(Saved data entries)

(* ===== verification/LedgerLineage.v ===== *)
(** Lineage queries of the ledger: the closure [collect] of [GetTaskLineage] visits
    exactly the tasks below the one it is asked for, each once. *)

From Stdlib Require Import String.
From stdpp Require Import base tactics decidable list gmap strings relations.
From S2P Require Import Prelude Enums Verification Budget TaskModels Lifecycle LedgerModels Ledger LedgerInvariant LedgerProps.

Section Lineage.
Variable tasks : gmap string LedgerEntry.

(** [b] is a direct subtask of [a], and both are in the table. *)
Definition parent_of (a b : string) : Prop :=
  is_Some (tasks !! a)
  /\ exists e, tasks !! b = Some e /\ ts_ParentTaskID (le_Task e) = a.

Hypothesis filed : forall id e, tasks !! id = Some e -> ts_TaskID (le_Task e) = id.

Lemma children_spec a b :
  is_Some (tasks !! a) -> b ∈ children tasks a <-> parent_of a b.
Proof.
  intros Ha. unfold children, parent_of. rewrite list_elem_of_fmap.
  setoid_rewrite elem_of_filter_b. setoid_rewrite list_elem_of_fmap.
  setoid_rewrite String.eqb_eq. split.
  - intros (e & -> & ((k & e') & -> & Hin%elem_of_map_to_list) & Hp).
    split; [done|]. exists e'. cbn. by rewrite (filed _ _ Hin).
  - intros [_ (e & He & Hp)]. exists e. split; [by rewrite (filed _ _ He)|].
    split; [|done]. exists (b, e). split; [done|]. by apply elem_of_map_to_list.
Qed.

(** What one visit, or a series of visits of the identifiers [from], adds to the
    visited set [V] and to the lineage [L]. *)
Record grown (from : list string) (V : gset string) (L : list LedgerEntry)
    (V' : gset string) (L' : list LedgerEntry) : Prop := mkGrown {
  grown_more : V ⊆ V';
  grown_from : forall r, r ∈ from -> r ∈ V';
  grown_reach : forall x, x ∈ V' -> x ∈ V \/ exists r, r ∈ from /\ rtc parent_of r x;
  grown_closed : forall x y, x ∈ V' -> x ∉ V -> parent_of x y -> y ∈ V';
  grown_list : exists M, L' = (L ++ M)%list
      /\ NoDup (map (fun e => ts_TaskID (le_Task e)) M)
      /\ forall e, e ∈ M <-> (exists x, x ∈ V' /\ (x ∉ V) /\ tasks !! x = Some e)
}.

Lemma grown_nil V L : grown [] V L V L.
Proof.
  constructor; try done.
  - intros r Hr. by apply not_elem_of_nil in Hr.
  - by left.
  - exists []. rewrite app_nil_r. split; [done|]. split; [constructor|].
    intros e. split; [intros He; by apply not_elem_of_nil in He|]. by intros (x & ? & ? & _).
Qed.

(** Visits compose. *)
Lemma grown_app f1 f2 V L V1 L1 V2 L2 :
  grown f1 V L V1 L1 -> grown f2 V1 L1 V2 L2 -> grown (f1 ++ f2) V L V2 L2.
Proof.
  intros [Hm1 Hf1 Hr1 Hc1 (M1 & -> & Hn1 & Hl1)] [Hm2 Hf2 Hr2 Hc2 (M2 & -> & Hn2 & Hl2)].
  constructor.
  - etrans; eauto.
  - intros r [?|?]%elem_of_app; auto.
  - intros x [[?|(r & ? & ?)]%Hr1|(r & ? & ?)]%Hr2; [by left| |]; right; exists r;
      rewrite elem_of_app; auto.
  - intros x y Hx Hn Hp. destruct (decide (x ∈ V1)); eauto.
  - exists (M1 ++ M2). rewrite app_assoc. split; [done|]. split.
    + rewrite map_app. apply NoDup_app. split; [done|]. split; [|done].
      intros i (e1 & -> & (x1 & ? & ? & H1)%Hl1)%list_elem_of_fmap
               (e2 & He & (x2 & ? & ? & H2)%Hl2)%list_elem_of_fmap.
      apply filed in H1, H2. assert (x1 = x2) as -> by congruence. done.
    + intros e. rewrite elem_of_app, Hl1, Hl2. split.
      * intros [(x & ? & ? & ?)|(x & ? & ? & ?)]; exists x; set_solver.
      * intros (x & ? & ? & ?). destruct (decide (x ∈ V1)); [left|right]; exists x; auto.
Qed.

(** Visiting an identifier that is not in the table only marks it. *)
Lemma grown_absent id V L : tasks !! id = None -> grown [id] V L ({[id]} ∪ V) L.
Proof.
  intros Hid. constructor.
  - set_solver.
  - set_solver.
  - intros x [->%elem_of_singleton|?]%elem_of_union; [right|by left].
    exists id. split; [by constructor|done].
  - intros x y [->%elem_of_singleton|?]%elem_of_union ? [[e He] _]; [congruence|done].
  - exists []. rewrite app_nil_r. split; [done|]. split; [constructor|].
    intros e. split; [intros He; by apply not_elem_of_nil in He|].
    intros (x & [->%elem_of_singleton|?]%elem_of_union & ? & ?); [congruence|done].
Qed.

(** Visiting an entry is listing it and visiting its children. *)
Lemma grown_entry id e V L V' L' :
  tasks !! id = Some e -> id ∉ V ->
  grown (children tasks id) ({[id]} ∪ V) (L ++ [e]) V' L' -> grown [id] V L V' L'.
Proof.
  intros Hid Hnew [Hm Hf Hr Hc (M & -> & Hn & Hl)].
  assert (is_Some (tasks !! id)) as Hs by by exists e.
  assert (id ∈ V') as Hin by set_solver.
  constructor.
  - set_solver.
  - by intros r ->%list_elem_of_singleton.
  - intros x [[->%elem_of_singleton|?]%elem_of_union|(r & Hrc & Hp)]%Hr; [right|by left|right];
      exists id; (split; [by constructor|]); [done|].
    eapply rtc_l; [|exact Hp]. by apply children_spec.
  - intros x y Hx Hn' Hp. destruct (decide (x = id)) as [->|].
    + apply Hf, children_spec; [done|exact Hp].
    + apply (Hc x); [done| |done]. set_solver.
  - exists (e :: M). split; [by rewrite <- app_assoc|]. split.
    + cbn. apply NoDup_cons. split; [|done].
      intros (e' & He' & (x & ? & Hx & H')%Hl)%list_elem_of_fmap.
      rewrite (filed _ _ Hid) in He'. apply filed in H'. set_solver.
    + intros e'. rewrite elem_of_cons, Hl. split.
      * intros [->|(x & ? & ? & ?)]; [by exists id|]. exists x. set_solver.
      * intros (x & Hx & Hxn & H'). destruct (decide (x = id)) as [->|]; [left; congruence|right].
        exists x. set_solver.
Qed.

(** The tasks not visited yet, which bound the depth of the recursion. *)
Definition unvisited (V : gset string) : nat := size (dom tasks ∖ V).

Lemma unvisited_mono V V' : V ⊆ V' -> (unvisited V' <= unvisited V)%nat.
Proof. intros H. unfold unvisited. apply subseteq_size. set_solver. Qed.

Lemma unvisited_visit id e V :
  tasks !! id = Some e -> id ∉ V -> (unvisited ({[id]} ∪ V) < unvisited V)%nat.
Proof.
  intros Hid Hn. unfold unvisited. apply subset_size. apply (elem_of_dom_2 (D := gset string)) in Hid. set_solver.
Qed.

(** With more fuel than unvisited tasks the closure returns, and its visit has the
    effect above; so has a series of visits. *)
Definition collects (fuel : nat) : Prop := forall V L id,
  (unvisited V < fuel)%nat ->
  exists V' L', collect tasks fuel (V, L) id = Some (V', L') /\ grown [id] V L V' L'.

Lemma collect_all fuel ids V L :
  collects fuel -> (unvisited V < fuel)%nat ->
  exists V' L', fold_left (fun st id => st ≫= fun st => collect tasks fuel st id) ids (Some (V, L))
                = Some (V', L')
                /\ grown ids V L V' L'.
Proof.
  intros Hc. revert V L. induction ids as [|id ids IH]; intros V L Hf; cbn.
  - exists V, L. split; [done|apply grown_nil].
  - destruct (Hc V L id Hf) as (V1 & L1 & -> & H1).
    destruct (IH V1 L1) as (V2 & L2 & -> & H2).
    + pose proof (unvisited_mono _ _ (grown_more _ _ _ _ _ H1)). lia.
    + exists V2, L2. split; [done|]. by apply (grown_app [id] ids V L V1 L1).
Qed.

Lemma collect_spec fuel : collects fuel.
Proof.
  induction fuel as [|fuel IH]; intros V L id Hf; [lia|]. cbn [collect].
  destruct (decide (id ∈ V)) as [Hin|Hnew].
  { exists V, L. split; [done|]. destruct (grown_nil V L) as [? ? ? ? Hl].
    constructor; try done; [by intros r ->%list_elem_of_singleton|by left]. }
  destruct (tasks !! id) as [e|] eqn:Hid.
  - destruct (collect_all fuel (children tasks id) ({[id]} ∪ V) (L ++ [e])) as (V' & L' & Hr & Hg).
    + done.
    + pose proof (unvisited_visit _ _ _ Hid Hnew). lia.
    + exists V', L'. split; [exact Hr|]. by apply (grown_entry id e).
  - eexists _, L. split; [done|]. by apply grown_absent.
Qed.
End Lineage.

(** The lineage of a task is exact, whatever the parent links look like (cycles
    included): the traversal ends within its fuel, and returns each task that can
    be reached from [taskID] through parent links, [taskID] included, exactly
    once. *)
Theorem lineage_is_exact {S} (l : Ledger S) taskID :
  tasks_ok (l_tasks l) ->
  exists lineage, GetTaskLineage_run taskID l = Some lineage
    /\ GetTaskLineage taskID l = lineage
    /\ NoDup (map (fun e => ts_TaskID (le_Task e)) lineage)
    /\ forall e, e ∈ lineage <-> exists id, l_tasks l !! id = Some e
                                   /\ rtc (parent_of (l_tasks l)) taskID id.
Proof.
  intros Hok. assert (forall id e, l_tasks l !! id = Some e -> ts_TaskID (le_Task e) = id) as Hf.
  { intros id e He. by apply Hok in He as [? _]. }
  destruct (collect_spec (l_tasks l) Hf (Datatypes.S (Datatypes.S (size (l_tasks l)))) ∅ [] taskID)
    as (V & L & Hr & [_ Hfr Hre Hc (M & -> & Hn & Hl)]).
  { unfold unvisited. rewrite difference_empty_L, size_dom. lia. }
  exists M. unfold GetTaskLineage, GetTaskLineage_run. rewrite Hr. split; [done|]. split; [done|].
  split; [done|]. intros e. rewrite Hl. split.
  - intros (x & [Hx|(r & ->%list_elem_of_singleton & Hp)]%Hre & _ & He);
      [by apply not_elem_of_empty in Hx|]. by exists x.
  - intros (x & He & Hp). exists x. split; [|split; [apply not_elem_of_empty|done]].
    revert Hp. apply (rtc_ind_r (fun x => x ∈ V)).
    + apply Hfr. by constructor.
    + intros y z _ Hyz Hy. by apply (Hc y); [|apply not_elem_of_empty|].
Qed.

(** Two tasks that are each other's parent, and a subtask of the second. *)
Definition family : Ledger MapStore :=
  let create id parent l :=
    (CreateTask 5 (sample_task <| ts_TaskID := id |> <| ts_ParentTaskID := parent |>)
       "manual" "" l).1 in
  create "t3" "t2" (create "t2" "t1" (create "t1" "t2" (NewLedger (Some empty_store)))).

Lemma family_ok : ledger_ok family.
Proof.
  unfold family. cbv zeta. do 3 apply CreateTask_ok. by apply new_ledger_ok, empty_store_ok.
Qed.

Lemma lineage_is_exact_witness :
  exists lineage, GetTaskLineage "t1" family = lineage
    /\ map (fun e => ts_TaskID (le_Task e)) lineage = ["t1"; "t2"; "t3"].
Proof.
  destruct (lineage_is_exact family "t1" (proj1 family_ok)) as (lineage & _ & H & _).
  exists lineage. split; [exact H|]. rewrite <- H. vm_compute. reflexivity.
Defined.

● **Your task**
Restate word for word only the lines above from the line containing "intros i (e1" to the line containing "Hl1, Hl2. split.", both of them included.

● **Result of this exercise**
      intros i (e1 & -> & (x1 & ? & ? & H1)%Hl1)%list_elem_of_fmap
               (e2 & He & (x2 & ? & ? & H2)%Hl2)%list_elem_of_fmap.
      apply filed in H1, H2. assert (x1 = x2) as -> by congruence. done.
    + intros e. rewrite elem_of_app, Hl1, Hl2. split.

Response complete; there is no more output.